RAW DATA
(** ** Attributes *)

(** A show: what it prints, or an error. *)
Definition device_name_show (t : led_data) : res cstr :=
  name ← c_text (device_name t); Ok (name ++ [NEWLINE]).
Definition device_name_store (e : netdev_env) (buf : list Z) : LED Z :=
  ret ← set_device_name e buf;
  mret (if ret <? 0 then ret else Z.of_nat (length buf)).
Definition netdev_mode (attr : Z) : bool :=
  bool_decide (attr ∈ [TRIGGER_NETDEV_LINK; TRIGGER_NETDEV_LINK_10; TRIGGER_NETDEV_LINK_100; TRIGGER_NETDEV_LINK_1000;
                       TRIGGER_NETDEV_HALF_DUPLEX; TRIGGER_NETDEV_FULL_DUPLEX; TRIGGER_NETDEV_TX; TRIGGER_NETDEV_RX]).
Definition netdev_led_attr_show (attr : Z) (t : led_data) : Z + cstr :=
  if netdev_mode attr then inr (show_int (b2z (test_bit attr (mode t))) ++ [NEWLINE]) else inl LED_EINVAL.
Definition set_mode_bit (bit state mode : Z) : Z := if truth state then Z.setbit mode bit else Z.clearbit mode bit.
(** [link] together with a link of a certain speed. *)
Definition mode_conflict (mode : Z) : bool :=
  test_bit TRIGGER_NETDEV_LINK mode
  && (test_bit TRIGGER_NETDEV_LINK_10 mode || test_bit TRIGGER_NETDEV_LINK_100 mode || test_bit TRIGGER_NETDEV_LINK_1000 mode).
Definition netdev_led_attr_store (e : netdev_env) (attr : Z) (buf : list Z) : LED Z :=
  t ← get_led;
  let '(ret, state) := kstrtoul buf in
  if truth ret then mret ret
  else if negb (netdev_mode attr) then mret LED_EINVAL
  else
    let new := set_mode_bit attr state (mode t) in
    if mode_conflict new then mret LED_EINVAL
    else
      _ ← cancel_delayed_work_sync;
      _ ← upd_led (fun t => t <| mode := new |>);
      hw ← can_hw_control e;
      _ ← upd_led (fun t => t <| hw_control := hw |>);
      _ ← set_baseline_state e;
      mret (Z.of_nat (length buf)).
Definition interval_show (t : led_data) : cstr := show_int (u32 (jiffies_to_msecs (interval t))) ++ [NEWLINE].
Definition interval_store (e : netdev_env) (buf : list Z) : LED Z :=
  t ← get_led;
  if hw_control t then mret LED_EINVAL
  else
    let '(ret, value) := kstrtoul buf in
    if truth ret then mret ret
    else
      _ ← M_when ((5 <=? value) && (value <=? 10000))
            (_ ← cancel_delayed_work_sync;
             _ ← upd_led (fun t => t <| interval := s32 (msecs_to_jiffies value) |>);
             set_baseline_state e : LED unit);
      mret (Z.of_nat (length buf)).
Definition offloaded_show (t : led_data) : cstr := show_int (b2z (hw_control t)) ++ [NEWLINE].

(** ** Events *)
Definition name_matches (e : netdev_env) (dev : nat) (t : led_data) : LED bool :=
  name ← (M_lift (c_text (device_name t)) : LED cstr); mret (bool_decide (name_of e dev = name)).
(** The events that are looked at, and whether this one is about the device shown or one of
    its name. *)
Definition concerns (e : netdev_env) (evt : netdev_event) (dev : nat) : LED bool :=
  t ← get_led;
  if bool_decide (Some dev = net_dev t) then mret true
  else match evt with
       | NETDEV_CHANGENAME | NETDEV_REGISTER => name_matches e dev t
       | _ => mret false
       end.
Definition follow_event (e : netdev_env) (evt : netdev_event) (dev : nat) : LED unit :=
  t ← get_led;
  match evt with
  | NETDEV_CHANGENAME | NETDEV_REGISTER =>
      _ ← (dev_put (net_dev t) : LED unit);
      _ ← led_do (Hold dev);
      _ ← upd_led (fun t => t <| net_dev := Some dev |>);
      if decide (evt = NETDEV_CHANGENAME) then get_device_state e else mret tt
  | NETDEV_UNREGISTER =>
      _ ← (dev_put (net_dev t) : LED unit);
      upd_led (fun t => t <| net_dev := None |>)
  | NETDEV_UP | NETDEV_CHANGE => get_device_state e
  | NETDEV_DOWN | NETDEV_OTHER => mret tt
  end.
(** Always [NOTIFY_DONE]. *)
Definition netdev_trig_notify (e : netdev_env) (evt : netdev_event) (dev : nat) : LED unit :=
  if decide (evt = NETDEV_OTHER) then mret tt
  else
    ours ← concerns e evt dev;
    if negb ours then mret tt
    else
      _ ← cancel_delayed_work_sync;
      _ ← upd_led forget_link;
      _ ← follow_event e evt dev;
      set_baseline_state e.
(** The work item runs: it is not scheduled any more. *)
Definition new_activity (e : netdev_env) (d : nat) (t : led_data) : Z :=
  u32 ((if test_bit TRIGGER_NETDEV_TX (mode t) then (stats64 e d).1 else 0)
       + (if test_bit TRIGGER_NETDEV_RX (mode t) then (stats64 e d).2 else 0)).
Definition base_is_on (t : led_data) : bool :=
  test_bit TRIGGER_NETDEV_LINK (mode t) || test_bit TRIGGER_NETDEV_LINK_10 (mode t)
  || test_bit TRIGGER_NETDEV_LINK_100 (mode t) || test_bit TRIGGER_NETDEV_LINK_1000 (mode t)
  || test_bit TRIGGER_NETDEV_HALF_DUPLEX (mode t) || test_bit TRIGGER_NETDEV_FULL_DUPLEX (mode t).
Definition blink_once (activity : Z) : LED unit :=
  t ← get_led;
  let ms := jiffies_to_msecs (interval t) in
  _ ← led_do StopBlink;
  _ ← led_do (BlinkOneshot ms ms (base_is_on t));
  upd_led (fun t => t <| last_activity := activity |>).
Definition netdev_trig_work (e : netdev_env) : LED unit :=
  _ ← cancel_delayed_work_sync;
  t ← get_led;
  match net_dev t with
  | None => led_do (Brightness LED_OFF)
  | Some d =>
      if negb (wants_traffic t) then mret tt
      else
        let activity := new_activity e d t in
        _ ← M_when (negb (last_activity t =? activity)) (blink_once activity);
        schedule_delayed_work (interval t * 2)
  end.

TASK DIRECTIONS
From the records above, transcribe exactly the run of lines that opens with the line holding "if negb ours then mret tt" and closes with the line holding "TRIGGER_NETDEV_LINK_1000 (mode t)", both included.

RESPONSE TO THIS EXERCISE
    if negb ours then mret tt
    else
      _ ← cancel_delayed_work_sync;
      _ ← upd_led forget_link;
      _ ← follow_event e evt dev;
      set_baseline_state e.
(** The work item runs: it is not scheduled any more. *)
Definition new_activity (e : netdev_env) (d : nat) (t : led_data) : Z :=
  u32 ((if test_bit TRIGGER_NETDEV_TX (mode t) then (stats64 e d).1 else 0)
       + (if test_bit TRIGGER_NETDEV_RX (mode t) then (stats64 e d).2 else 0)).
Definition base_is_on (t : led_data) : bool :=
  test_bit TRIGGER_NETDEV_LINK (mode t) || test_bit TRIGGER_NETDEV_LINK_10 (mode t)
  || test_bit TRIGGER_NETDEV_LINK_100 (mode t) || test_bit TRIGGER_NETDEV_LINK_1000 (mode t)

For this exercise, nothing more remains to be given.